Ian se detuvo y entró, cerrando la puerta tras de sí.
—Siéntate —dijo Cedric, señalando la silla vacía frente a Katerina.
Ian obedeció y se sentó.
—Antes de nada, tengo una pregunta —dijo Cedric con el tono más serio—. ¿Qué pasó después de que te fueras de la fiesta? —Cedric sonrió al llegar al grano. Ian no podría inventar una excusa esta vez porque Katerina estaba con ellos.
—¿Tengo que responder a eso? —preguntó Ian.
Katerina, que estaba sentada frente a él, se cruzó de brazos y le lanzó una mirada. —Más te vale —dijo Katerina—. Sé que ustedes dos pasaron todo el día en casa. Vivo al lado.
Ian suspiró y negó con la cabeza; Cedric sabía que su plan no saldría mal.
—Nos fuimos a casa y hablamos —explicó Ian—. Estaba confundido, muy confundido. No entendía por qué no quería casarse conmigo. Tuvimos una especie de discusión a gritos y luego rompió a llorar; se me olvidó que las mujeres embarazadas son sensibles —dijo Ian con el ceño fruncido. Cedric pudo ver que se sentía culpable por ello, así que no añadió nada más.
—¿Hablaron de sus planes? —preguntó Katerina.
—¿Por qué no le preguntas esto a Nicole? —se quejó Ian.

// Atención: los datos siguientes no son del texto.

Definition set_ticks (e : Env) (t : nat) : Env :=
  {| writable := writable e; projects_file := projects_file e;
     temp_file := temp_file e; draws := draws e; ticks := t |}.

(** One turn of the loop of [save_projects]: the dictionary of a project
    with both sensitive fields encrypted. *)
Definition encrypted_dict `{Fernet} (project : WordPressProject) (r : nat)
    : gmap string value * nat :=
  let project_dict := to_dict project in
  let '(c, r) := encrypt (app_password project) r in
  let project_dict := <["app_password" := VStr c]> project_dict in
  let '(c, r) := encrypt (ai_api_key project) r in
  let project_dict := <["ai_api_key" := VStr c]> project_dict in
  (project_dict, r).

Fixpoint projects_data `{Fernet} (projects : list WordPressProject) (r : nat)
    : list (gmap string value) * nat :=
  match projects with
  | [] => ([], r)
  | project :: rest =>
      let '(project_dict, r) := encrypted_dict project r in
      let '(data, r) := projects_data rest r in
      (project_dict :: data, r)
  end.

Definition new_document (data : list (gmap string value)) : document :=
  {| version := "1.0"; projects := data |}.

(** [os.remove(self.projects_file)] when the document exists. *)
Definition remove_existing (e : Env) : Env :=
  set_files e None (temp_file e).
(** C9, as amended. When the CSV export is enabled and the results satisfy
    their invariant, one CSV file is written per sequence, in the order of
    the sequences; the file of a sequence is named after the tag and the
    sequence, starts with the header row and has one data row per frame,
    [poseCount] rows in frame order; the row of a frame carries the index of
    the frame, its position in the sequence and, for the raw and the refined
    stage only, the outcome of the frame and the running number of matches.
    (The rows also carry a running percentage per stage; nothing is stated
    about its value.) *)
Theorem csv_export_rows (opts : Options) (sequenceNames : list string)
    (results : gmap string SequenceResults) :
  onlineEvaluation opts = true ->
  (forall s, s ∈ sequenceNames ->
     results_invariant (results_at results s) /\ poseCount (results_at results s) <= INT_MAX) ->
  exists files,
    export_csv opts sequenceNames results = Some files /\
    length files = length sequenceNames /\
    forall (i : nat) s file,
      sequenceNames !! i = Some s -> files !! i = Some file ->
      csv_name file = relocTag opts +:+ "_" +:+ s +:+ ".csv" /\
      csv_header file = csv_header_line /\
      Z.of_nat (length (csv_rows file)) = poseCount (results_at results s) /\
      forall (k : nat) row, csv_rows file !! k = Some row ->
        row_describes (results_at results s) k row.
Proof.
  intros Hon Hinv. unfold export_csv. rewrite Hon.
  assert (exists files,
            Forall2 (λ s file, export_sequence (relocTag opts) results s = Some file)
                    sequenceNames files) as [files Hfiles].
  { induction sequenceNames as [|s rest IH].
    - exists []. constructor.
    - destruct IH as [files Hfiles].
      { intros s' Hs'. apply Hinv, elem_of_cons. by right. }
      destruct (Hinv s) as [Hs Hmax]; [apply elem_of_cons; by left|].
      destruct (export_sequence_file (relocTag opts) results s Hs Hmax) as (file & Hfile & _).
      exists (file :: files). by constructor. }
  exists files. split; [by apply mapM_Some_2|].
  split; [symmetry; by eapply Forall2_length|].
  intros i s file Hs Hfile.
  pose proof (Forall2_lookup_lr _ _ _ _ _ _ Hfiles Hs Hfile) as Hexp.
  destruct (Hinv s) as [Hsinv Hmax]; [by eapply list_elem_of_lookup_2|].
  destruct (export_sequence_file (relocTag opts) results s Hsinv Hmax)
    as (file' & Hfile' & Hspec).
  rewrite Hexp in Hfile'. by injection Hfile' as <-.
Qed.

Lemma csv_export_rows_witness :
  exists files,
    export_csv example_options ["office"] two_of_three = Some files /\
    length files = length ["office"] /\
    forall (i : nat) s file,
      ["office"] !! i = Some s -> files !! i = Some file ->
      csv_name file = relocTag example_options +:+ "_" +:+ s +:+ ".csv" /\
      csv_header file = csv_header_line /\
      Z.of_nat (length (csv_rows file)) = poseCount (results_at two_of_three s) /\
      forall (k : nat) row, csv_rows file !! k = Some row ->
        row_describes (results_at two_of_three s) k row.
Proof.
  apply (csv_export_rows example_options ["office"] two_of_three).
  - reflexivity.
  - intros s Hs. rewrite elem_of_cons, elem_of_nil in Hs. destruct Hs as [->|[]].
    split; [constructor; vm_compute; reflexivity | vm_compute; discriminate].
Defined.

(** The claim C9 as stated fails: in the file of a sequence of three poses
    the two percentages of the first data row are infinite, the running
    counts being divided by the frame index 0. *)
Lemma csv_first_row_counterexample :
  exists file row,
    export_csv example_options ["office"] two_of_three = Some [file] /\
    csv_rows file !! 0%nat = Some row /\
    RelocPct row = S754_infinity false /\
    ICPPct row = S754_infinity false /\
    ~ percentages_defined file.
Proof.
  eexists _, _. split; [vm_compute; reflexivity|].
  split; [reflexivity|]. split; [reflexivity|]. split; [reflexivity|].
  intros H. apply Forall_cons in H as [[H _] _]. discriminate H.
Qed.

(* ===================================================================== *)
(** ** The pose parser: what a text yields *)
(* ===================================================================== *)

(** X1. A pose file that starts with sixteen numbers is read back exactly:
    the matrix holds these sixteen numbers row after row, whatever the
    uninitialised memory held and whatever follows the sixteenth number. *)
Theorem read_pose_from_file_well_formed (garbage : nat -> float) (fs : filesystem)
    (fileName : path) (content : list token) :
  fs !! fileName = Some (Regular content) ->
  well_formed content = true ->
  read_pose_from_file garbage fs fileName
    = (Ok (map token_value (take 16 content)), [Status fileName; Read fileName]).
Proof.
  intros Hfile [Hlen Hnum]%andb_true_iff.
  rewrite (read_pose_from_file_regular garbage fs fileName content Hfile).
  f_equal. f_equal.
  do 16 (destruct content as [|[?|?] content];
         [by simpl in Hlen| |by simpl in Hnum]; simpl in Hnum).
  reflexivity.
Qed.

Lemma read_pose_from_file_well_formed_witness :
  read_pose_from_file no_garbage
      {[ "pose-000000.icp.txt" := Regular (map Number identity_pose) ]}
      "pose-000000.icp.txt"
    = (Ok (map token_value (take 16 (map Number identity_pose))),
       [Status "pose-000000.icp.txt"; Read "pose-000000.icp.txt"]).
Proof.
  apply (read_pose_from_file_well_formed no_garbage
           {[ "pose-000000.icp.txt" := Regular (map Number identity_pose) ]}
           "pose-000000.icp.txt" (map Number identity_pose)).
  - vm_compute. reflexivity.
  - vm_compute. reflexivity.
Defined.

(** X2. Whatever the text of a pose file, the matrix assembled from it
    holds the numbers read before the first failure, then the value the
    failed conversion stored (when the failure is a malformed number and not
    the end of the text), and from there on the uninitialised memory: no
    coefficient is assigned after a failure. *)
Theorem parsed_after_failure (garbage : nat -> float) (content : list token) :
  parsed garbage content
    = assigned content ++ drop (length (assigned content)) (uninitialised garbage).
Proof.
  unfold parsed, assigned.
  do 16 (destruct content as [|[?|?] content]; [reflexivity| |reflexivity]).
  reflexivity.
Qed.

(** X3. The parser throws its "File not found" error, naming the path,
    exactly when the path is not a regular file and its status is available;
    it has then only queried the status of the path and opened nothing. *)
Theorem read_pose_from_file_missing (garbage : nat -> float) (fs : filesystem)
    (fileName : path) :
  (missing fs fileName <->
     exists what t, read_pose_from_file garbage fs fileName = (Throw (runtime_error what), t)) /\
  (forall what t,
     read_pose_from_file garbage fs fileName = (Throw (runtime_error what), t) ->
     what = "File not found: " +:+ fileName /\ t = [Status fileName]).
Proof.
  unfold missing, read_pose_from_file. rewrite is_regular_cases.
  destruct (fs !! fileName) as [[content| |]|] eqn:Hfile; simpl; split.
  - split; [by intros [|]|]. intros (what & t & H). discriminate H.
  - intros what t H. discriminate H.
  - split; [|by right]. intros _. by eexists _, _.
  - by intros what t [= <- <-].
  - split; [by intros [|]|]. intros (what & t & H). discriminate H.
  - intros what t H. discriminate H.
  - split; [|by left]. intros _. by eexists _, _.
  - by intros what t [= <- <-].
Qed.

Lemma read_pose_from_file_missing_witness :
  exists what t,
    read_pose_from_file no_garbage ∅ "frame-000000.pose.txt" = (Throw (runtime_error what), t).
Proof.
  apply (proj1 (proj1 (read_pose_from_file_missing no_garbage ∅ "frame-000000.pose.txt"))).
  left. reflexivity.
Defined.

(* ===================================================================== *)
(** ** The pose matcher: further facts *)
(* ===================================================================== *)

Lemma abs_binary_round_aux (s : bool) (m e : Z) (l : location) :
  SFabs (binary_round_aux F32.prec F32.emax s m e l)
  = SFabs (binary_round_aux F32.prec F32.emax false m e l).
Proof.
  unfold binary_round_aux.
  destruct (shr_fexp _ _ m e l) as [mrs' e'].
  destruct (shr_fexp _ _ _ e' loc_Exact) as [mrs'' e''].
  destruct (shr_m mrs''); [done| |done]. by destruct (_ <=? _).
Qed.

Lemma abs_binary_normalize_opp (m e : Z) :
  SFabs (binary_normalize F32.prec F32.emax (- m) e false)
  = SFabs (binary_normalize F32.prec F32.emax m e false).
Proof.
  destruct m as [|p|p]; [done| |]; simpl; unfold binary_round;
    destruct (shl_align _ _ _) as [mz ez];
    by rewrite (abs_binary_round_aux true).
Qed.
(** * agecache: an LRU cache with jittered age-based expiration

    A shallow embedding of [cache.go] and the properties of its
    operations.  Each Go method of [*Cache] is a computation in a small
    state-and-failure monad over the program state: the [Cache] struct,
    the store of the [container/list] elements it points to, and the
    outside world on which the user's callbacks act. *)

From stdpp Require Import gmap strings list fin_maps.
From Stdlib Require Import ZArith Lia.

Local Open Scope Z_scope.

(** ** Machine integers, durations and instants *)

(** Go's [int64] (and [int] on a 64-bit platform): two's complement,
    arithmetic wraps around. *)
Definition minInt64 : Z := - 2 ^ 63.
Definition maxInt64 : Z := 2 ^ 63 - 1.

Definition wrap64 (z : Z) : Z := (z + 2 ^ 63) mod 2 ^ 64 - 2 ^ 63.

Definition add64 (a b : Z) : Z := wrap64 (a + b).
Definition sub64 (a b : Z) : Z := wrap64 (a - b).
Definition neg64 (a : Z) : Z := wrap64 (- a).
(** [x++] *)
Definition incr64 (a : Z) : Z := add64 a 1.

Definition int64 (z : Z) : Prop := minInt64 ≤ z ≤ maxInt64.

(** [time.Duration] is an [int64] count of nanoseconds.  An instant
    ([time.Time]) is a count of nanoseconds on an unbounded line. *)
Definition Duration := Z.
Definition Time := Z.

(** [t.Sub(u)]: the duration t-u, saturated at the largest and smallest
    [Duration]. *)
Definition Time_Sub (t u : Time) : Duration :=
  Z.max minInt64 (Z.min maxInt64 (t - u)).

(** [time.Since(t)] is [time.Now().Sub(t)]. *)
Definition Since (now t : Time) : Duration := Time_Sub now t.

(** [t.Add(d)] *)
Definition Time_Add (t : Time) (d : Duration) : Time := t + d.

(** ** Stats *)

Module Stats.
(** Either a statement before [fig.show()] raises, or the load, both
    column lookups and the differencing all returned and the figure is
    built. *)
Lemma prepare_cases (w : World) :
  (exists e s, prepare w initial = (Raise e, s)) \/
  (exists path d t v rate,
     nth_error (argv w) 1 = Some path /\
     fs w path = Pd.Table d /\
     Pd.getattr d "time" = Ok t /\
     Pd.getattr d "value" = Ok v /\
     Np.diff v = Ok rate /\
     prepare w initial = (Ok tt, built path d t v rate)).
Proof.
  destruct (nth_error (argv w) 1) as [p|] eqn:Harg.
  2:{ left. eexists _, _. apply (prepare_noarg w Harg). }
  destruct (Pd.read_csv (fs w) p) as [d|e] eqn:Hload.
  2:{ left. eexists _, _. apply (prepare_load_raises w p Harg e Hload). }
  assert (Hfile : fs w p = Pd.Table d).
  { unfold Pd.read_csv in Hload. destruct (fs w p); congruence. }
  destruct (Pd.getattr d "time") as [t|e] eqn:Ht.
  2:{ left. eexists _, _. apply (prepare_no_time w p Harg d Hfile e Ht). }
  destruct (Pd.getattr d "value") as [v|e] eqn:Hv.
  2:{ left. eexists _, _. apply (prepare_no_value w p Harg d Hfile t Ht e Hv). }
  destruct (Np.diff v) as [r|e] eqn:Hd.
  - right. exists p, d, t, v, r. repeat split; try assumption.
    apply (prepare_ok w p Harg d Hfile t Ht v Hv r Hd).
  - left. eexists _, _.
    apply (prepare_diff_raises w p Harg d Hfile t Ht v Hv e Hd).
Qed.

(** Every run ends in one of three ways: an exception, with nothing
    displayed; the figure built and displayed; the figure built and
    [fig.show()] back without a display. *)
Lemma main_cases (w : World) :
  (exists e s, main w initial = (Raise e, s) /\
     (forall f, ~ In (Displayed f) (events s)) /\
     (forall e', renderer w = Some (Raises e') ->
        (exists s', prepare w initial = (Raise e, s')) \/ e = e')) \/
  (exists path d t v rate,
     nth_error (argv w) 1 = Some path /\
     fs w path = Pd.Table d /\
     Pd.getattr d "time" = Ok t /\
     Pd.getattr d "value" = Ok v /\
     Np.diff v = Ok rate /\
     ((renderer w = None /\
       main w initial = (Ok tt, shown path d t v rate)) \/
      (renderer w = Some Silent /\
       main w initial = (Ok tt, built path d t v rate)))).
Proof.
  destruct (prepare_cases w) as [(e & s & Hp)|
    (path & d & t & v & rate & Harg & Hfile & Ht & Hv & Hd & Hp)].
  - left. exists e, s. split; [apply main_prepare_raises; exact Hp|]. split.
    + pose proof (prepare_events w) as He. rewrite Hp in He. cbn [snd] in He.
      intros f. rewrite He. destruct (nth_error (argv w) 1); cbn;
        intuition discriminate.
    + intros e' _. left. exists s. exact Hp.
  - destruct (renderer w) as [[e|]|] eqn:Hr.
    + left. exists e, (built path d t v rate).
      split; [apply (main_render_raises w path Harg d Hfile t Ht v Hv rate Hd e Hr)|].
      split.
      * intros f [H|[]]. discriminate H.
      * intros e' [= ->]. right. reflexivity.
    + right. exists path, d, t, v, rate. repeat split; try assumption.
      right. split; [reflexivity|].
      apply (main_silent w path Harg d Hfile t Ht v Hv rate Hd Hr).
    + right. exists path, d, t, v, rate. repeat split; try assumption.
      left. split; [reflexivity|].
      apply (main_shows w path Harg d Hfile t Ht v Hv rate Hd Hr).
Qed.

Lemma main_raise_no_display (w : World) e s f :
  main w initial = (Raise e, s) -> ~ In (Displayed f) (events s).
Proof.
  intros E.
  destruct (main_cases w) as [(e' & s' & E' & Hno & _)|
    (path & d & t & v & rate & _ & _ & _ & _ & _ & [[_ E']|[_ E']])];
    rewrite E' in E; try discriminate E.
  injection E as _ <-. apply Hno.
Qed.

Lemma main_render_fails (w : World) (e : exn) :
  renderer w = Some (Raises e) -> exists e' s, main w initial = (Raise e', s).
Proof.
  intros Hr.
  destruct (main_cases w) as [(e' & s' & E' & _)|
    (path & d & t & v & rate & _ & _ & _ & _ & _ & [[Hr' _]|[Hr' _]])];
    [exists e', s'; exact E'|congruence|congruence].
Qed.

(** ** The wrap-around of the 64-bit dtypes *)

Lemma wrap_int64_range z : Np.in_int64 (Np.wrap_int64 z).
Proof.
  unfold Np.in_int64, Np.wrap_int64.
  pose proof (Z.mod_pos_bound (z + 2 ^ 63) (2 ^ 64) ltac:(lia)). lia.
Qed.

Lemma wrap_int64_congruent z : exists k, Np.wrap_int64 z = z + k * 2 ^ 64.
Proof.
  exists (- ((z + 2 ^ 63) / 2 ^ 64)). unfold Np.wrap_int64.
  pose proof (Z.div_mod (z + 2 ^ 63) (2 ^ 64) ltac:(lia)). lia.
Qed.

Lemma wrap_uint64_range z : 0 <= Np.wrap_uint64 z < 2 ^ 64.
Proof. unfold Np.wrap_uint64. apply Z.mod_pos_bound. lia. Qed.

—Bueno, ahora no está aquí —dijo Katerina con una risa.
—Hablamos de nuestros planes, ¿vale? Eso es todo —dijo Ian.
—De acuerdo. Puedes irte —dijo Cedric con una risa.
Ian se levantó, hizo una reverencia y se fue.
—Entonces, ¿para qué me querías aquí? —le preguntó Katerina a Cedric.
—Tengo algunos posibles problemas legales derivados del incidente —dijo Cedric mientras empujaba una pila de documentos hacia Katerina—. Me gustaría que les echaras un vistazo y me dieras tu opinión. Nuestro equipo legal interno ya los ha revisado, pero quería saber qué tenías que decir tú.
Katerina cogió una carpeta y la ojeó.
—Mmm, veo algunos pasos innecesarios. Los leeré y te daré una respuesta —dijo Katerina mientras volvía a dejar la carpeta en su sitio—. ¿Eso es todo? —preguntó.
—Quiero saber cuáles crees que serían los mejores pasos a seguir, legalmente, contra quienquiera que haya tramado esto —le dijo Cedric.
—Bueno, depende de a quién te enfrentes. Cuanto más poderosos sean, más difícil será ir a por ellos por la vía legal —explicó Katerina.
—¿Has considerado…? —Katerina estaba a media frase cuando su teléfono empezó a sonar. Cuando vio quién era, se excusó rápidamente.
Justo cuando Katerina se levantaba, Ian irrumpió por la puerta.
—Nicole se está enfrentando a la junta y a los ancianos Chan —dijo Ian rápidamente—. Tengo que ir con ella.
Cedric miró a Katerina. —Es Eric, está diciendo lo mismo. Yo también tengo que ir a Saints.